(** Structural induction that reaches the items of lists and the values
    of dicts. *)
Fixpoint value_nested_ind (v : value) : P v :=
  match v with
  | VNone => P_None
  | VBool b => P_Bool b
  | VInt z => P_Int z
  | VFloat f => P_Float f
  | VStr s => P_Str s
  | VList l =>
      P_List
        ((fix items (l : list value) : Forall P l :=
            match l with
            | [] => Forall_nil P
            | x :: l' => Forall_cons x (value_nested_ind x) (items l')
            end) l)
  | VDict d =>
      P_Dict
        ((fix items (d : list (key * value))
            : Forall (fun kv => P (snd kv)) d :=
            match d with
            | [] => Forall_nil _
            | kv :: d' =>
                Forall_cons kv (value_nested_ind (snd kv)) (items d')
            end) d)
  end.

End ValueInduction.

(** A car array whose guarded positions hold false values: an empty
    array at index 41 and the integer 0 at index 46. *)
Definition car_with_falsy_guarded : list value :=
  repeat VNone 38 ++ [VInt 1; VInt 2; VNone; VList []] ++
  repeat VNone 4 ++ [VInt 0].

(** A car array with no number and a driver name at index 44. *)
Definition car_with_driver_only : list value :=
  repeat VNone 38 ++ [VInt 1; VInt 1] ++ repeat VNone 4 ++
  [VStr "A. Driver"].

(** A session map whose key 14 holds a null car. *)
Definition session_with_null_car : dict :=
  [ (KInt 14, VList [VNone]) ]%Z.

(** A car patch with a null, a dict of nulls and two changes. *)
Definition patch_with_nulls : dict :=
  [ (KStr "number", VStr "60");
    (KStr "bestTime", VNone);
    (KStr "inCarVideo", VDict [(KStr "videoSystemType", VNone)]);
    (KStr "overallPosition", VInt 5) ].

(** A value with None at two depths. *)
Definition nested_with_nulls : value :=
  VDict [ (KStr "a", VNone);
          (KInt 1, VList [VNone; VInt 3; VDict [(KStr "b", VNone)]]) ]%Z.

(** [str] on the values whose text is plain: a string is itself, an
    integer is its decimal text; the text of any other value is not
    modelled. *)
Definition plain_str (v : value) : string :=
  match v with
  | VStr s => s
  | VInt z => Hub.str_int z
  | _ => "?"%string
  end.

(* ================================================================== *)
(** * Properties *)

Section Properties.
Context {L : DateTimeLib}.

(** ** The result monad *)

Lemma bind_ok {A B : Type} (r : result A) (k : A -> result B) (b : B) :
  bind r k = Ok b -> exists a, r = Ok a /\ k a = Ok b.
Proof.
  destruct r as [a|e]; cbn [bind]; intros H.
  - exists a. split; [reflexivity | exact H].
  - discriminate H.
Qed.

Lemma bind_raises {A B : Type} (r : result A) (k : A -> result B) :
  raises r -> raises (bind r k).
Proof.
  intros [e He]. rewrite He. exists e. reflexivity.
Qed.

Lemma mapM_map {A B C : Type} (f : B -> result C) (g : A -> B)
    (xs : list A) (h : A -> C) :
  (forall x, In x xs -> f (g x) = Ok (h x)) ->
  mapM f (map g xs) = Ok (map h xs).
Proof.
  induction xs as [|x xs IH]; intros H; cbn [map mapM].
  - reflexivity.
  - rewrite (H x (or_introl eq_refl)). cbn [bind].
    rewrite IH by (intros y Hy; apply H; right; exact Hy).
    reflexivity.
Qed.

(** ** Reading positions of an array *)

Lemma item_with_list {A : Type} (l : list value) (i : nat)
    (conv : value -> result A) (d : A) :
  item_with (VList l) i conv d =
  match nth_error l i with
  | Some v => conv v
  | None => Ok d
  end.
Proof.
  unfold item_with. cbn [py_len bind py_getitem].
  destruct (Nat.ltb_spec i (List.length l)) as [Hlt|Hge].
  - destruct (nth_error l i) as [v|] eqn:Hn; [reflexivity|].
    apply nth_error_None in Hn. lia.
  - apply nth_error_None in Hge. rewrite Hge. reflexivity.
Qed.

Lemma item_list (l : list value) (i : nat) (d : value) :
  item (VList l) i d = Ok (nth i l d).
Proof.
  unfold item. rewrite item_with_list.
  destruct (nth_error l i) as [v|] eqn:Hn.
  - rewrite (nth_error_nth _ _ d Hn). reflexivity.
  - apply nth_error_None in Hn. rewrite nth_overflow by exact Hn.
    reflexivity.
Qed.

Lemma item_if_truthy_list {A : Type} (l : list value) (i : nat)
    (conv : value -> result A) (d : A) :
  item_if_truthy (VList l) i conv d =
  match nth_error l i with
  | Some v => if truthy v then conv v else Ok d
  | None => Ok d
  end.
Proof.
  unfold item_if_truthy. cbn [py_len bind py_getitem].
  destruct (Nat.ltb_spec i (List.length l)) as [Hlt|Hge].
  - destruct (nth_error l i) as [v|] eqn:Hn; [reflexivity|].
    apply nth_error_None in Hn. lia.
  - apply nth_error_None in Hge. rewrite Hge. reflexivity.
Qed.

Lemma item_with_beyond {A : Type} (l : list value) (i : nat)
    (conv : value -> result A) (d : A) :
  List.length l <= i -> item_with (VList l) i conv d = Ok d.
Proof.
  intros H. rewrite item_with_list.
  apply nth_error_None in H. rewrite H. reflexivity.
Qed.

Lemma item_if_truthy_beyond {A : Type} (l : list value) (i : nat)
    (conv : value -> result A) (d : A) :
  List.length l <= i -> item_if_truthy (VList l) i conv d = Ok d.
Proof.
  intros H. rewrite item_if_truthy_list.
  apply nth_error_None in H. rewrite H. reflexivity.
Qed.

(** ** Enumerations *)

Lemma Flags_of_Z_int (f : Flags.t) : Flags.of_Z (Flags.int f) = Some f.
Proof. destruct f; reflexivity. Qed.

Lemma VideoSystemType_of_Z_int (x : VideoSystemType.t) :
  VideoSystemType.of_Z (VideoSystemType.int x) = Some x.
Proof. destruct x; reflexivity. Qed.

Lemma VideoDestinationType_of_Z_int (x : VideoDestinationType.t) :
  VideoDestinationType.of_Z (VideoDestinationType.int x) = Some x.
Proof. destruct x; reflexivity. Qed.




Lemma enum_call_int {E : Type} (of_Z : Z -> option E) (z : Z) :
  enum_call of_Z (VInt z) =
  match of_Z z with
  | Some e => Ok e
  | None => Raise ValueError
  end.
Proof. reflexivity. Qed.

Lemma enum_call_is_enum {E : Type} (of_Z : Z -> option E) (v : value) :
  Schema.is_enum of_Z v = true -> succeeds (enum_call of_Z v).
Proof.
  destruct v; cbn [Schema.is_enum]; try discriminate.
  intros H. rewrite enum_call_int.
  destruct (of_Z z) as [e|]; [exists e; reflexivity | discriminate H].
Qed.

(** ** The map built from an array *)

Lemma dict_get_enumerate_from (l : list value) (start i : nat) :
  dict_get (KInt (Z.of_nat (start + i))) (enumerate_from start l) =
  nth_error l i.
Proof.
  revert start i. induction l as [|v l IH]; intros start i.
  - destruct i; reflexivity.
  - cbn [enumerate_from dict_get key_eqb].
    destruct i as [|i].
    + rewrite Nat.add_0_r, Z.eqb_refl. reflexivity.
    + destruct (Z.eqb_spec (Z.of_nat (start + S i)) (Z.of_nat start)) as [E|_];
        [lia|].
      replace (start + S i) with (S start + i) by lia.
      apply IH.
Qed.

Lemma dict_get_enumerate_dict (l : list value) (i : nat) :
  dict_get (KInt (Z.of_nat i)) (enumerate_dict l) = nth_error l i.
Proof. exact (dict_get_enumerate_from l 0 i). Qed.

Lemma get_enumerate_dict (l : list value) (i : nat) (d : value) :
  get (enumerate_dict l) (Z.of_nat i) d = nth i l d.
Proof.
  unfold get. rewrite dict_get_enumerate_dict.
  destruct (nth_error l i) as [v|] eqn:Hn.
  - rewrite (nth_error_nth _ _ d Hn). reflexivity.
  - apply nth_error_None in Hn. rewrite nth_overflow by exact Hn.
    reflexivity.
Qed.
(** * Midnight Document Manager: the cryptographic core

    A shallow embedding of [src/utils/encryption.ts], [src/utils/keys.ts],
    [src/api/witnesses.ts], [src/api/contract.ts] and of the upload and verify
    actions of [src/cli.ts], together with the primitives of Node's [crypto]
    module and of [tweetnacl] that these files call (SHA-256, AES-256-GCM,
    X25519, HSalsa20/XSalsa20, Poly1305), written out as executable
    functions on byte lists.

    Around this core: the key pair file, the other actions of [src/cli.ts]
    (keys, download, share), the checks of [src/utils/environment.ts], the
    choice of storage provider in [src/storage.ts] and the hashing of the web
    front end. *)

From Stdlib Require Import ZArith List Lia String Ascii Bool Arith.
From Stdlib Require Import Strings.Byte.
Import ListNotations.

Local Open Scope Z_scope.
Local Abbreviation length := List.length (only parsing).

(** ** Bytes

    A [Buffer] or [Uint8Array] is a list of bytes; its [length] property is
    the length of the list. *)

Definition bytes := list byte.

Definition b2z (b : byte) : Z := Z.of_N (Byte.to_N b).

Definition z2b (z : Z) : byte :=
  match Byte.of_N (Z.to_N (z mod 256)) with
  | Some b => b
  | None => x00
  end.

▸ **TASK**
Scan the entries above for the line containing "destruct i as [|i].", and copy it and all lines after it exactly, down to and including the line containing "dict_get (KInt (Z.of_nat i))".

▸ **RESULT FOR THIS EXERCISE**
    destruct i as [|i].
    + rewrite Nat.add_0_r, Z.eqb_refl. reflexivity.
    + destruct (Z.eqb_spec (Z.of_nat (start + S i)) (Z.of_nat start)) as [E|_];
        [lia|].
      replace (start + S i) with (S start + i) by lia.
      apply IH.
Qed.

Lemma dict_get_enumerate_dict (l : list value) (i : nat) :
  dict_get (KInt (Z.of_nat i)) (enumerate_dict l) = nth_error l i.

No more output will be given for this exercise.